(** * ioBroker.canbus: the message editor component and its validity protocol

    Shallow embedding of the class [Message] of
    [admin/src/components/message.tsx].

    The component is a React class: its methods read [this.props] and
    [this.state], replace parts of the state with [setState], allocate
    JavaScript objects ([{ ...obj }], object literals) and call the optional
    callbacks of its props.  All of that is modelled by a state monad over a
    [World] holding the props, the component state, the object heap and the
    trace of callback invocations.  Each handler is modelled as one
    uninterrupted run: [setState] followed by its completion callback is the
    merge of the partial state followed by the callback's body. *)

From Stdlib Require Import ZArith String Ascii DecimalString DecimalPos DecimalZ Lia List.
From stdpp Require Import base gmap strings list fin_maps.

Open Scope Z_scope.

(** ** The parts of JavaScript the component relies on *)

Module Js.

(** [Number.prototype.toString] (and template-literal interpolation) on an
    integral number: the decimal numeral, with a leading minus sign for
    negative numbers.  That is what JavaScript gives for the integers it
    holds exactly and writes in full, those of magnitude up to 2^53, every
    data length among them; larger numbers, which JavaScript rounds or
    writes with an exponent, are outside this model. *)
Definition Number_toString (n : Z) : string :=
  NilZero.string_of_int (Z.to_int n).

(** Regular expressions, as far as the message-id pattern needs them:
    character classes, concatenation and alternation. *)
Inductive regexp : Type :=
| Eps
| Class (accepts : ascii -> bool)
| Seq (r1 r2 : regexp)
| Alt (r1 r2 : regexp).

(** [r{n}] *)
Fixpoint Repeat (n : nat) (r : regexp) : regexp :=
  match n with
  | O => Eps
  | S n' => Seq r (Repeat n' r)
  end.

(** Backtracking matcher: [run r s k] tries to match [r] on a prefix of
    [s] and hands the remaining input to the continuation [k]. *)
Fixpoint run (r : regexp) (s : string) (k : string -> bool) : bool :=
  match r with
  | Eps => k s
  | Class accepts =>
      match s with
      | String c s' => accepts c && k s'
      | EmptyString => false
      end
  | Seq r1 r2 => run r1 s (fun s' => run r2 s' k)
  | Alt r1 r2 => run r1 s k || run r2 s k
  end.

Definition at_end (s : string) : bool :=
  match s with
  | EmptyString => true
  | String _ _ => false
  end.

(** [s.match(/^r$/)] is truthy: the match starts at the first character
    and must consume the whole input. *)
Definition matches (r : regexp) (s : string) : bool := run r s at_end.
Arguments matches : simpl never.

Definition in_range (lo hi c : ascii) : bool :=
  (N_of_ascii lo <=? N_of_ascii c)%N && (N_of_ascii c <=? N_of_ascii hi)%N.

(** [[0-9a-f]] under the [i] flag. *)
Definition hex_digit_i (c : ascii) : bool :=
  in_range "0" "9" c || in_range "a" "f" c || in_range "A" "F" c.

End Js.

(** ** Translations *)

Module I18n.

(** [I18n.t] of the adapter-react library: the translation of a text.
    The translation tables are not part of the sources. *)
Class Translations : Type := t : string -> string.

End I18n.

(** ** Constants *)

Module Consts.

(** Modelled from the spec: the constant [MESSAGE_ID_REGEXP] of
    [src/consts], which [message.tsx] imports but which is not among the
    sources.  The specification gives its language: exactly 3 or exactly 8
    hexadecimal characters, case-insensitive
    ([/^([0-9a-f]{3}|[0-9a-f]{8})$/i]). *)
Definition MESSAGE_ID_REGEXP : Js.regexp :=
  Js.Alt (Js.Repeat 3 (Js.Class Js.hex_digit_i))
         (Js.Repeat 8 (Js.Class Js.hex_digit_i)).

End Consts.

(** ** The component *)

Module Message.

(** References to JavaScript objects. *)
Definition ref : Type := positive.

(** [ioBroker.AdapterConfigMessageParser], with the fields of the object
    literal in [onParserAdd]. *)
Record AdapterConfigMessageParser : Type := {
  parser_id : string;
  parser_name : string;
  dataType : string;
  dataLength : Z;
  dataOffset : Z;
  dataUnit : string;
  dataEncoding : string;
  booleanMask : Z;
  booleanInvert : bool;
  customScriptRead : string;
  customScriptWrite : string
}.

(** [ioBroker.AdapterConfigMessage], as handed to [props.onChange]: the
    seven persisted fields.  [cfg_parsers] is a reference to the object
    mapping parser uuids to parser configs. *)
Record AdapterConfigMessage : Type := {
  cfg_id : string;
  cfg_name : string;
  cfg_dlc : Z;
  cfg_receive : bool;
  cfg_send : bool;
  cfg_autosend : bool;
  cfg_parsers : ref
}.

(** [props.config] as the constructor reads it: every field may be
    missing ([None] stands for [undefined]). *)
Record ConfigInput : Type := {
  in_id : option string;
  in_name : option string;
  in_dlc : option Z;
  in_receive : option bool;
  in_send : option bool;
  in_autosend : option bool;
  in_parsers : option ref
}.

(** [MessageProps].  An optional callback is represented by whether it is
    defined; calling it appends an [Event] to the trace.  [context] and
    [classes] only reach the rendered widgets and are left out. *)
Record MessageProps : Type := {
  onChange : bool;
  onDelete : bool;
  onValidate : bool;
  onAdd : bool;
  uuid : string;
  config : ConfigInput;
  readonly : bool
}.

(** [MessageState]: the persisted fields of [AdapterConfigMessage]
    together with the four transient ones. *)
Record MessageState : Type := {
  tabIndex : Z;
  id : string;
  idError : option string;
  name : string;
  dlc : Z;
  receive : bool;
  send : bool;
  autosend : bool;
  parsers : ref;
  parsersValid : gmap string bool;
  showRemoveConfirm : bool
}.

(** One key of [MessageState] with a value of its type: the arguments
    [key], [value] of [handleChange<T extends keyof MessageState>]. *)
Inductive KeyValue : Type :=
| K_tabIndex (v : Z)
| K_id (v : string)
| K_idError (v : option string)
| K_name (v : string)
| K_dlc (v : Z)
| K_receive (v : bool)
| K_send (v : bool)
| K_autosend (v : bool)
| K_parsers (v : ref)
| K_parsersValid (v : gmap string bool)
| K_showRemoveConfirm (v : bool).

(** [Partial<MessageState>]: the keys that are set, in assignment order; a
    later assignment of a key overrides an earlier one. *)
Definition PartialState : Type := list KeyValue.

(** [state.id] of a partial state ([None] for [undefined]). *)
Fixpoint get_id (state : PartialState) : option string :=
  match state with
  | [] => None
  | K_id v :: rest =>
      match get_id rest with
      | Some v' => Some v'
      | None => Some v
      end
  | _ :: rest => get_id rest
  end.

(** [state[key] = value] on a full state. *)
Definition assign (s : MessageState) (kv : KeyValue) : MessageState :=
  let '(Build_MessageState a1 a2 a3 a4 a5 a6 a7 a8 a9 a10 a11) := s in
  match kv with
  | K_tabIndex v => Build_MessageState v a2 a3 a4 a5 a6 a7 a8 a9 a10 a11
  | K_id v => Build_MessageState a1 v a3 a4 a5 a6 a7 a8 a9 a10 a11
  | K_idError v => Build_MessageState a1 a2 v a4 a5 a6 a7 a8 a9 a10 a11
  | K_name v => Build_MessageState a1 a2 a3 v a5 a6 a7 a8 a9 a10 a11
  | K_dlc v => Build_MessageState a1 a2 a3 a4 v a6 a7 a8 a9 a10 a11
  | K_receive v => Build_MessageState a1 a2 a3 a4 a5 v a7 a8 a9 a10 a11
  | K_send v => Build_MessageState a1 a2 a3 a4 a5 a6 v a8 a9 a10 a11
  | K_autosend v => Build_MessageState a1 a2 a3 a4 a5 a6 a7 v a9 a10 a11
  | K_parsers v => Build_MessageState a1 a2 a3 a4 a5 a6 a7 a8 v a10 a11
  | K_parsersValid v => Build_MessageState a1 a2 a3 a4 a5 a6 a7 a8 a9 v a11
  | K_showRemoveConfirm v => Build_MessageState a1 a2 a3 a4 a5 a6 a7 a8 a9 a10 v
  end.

══════════

__Work item__: The line with "[this.state], replace parts" is the last to include; transcribe exactly every line from the top of the material above down to it.

__Task result__:
(** * ioBroker.canbus: the message editor component and its validity protocol

    Shallow embedding of the class [Message] of
    [admin/src/components/message.tsx].

    The component is a React class: its methods read [this.props] and
    [this.state], replace parts of the state with [setState], allocate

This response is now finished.